[RECORDS TO USE Boundary: Start]

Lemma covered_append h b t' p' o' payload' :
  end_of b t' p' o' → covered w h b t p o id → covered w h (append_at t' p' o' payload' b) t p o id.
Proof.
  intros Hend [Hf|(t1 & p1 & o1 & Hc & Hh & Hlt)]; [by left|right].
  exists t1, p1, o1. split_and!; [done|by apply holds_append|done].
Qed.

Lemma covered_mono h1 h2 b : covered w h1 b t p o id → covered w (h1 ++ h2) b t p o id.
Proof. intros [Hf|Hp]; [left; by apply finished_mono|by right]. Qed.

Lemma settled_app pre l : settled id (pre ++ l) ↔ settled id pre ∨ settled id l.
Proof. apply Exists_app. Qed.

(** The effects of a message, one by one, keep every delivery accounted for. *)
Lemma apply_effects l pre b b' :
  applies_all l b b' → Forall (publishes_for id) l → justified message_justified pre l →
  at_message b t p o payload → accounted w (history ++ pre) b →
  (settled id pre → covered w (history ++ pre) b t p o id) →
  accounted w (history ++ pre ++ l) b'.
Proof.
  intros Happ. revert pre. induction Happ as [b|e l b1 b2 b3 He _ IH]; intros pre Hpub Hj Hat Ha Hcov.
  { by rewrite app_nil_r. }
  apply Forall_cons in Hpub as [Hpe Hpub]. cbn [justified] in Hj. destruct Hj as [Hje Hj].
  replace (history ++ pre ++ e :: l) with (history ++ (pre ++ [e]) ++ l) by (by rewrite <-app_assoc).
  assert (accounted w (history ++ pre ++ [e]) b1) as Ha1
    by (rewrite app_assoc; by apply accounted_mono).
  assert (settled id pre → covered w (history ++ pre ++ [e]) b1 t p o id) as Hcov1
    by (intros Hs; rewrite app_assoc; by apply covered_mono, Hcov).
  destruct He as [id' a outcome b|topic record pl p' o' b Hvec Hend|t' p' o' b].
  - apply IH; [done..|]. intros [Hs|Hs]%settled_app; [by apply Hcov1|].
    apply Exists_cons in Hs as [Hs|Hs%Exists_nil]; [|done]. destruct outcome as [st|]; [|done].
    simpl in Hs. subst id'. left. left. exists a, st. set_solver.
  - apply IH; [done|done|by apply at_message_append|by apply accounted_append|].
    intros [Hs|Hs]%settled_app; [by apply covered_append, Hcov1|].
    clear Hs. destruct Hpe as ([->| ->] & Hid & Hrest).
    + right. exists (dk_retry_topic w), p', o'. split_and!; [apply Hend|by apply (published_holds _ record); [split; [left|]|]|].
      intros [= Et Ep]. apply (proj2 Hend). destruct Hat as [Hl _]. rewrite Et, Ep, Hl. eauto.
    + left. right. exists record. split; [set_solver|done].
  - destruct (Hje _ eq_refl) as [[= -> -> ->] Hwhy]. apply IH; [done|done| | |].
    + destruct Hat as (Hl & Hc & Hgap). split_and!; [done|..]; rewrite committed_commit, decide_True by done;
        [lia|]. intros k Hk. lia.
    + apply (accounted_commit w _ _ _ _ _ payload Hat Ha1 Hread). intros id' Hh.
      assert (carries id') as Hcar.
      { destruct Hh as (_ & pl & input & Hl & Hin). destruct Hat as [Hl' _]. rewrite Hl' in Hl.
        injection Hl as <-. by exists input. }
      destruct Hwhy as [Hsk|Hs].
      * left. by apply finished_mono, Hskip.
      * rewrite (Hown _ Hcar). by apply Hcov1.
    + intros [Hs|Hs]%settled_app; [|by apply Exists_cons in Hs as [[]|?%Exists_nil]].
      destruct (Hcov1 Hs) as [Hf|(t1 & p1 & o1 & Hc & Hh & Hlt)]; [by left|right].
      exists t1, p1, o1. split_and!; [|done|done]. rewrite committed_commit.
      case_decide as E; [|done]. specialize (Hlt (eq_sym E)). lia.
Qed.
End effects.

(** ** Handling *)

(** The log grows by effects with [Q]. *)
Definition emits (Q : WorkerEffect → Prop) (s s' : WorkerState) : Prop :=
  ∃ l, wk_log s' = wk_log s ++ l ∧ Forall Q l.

[RECORDS TO USE Boundary: End]

■ WHAT THIS TASK INVOLVES:
Every line above holding the string "Hwhy" should be listed.

■ REPLY:
  - destruct (Hje _ eq_refl) as [[= -> -> ->] Hwhy]. apply IH; [done|done| | |].
      destruct Hwhy as [Hsk|Hs].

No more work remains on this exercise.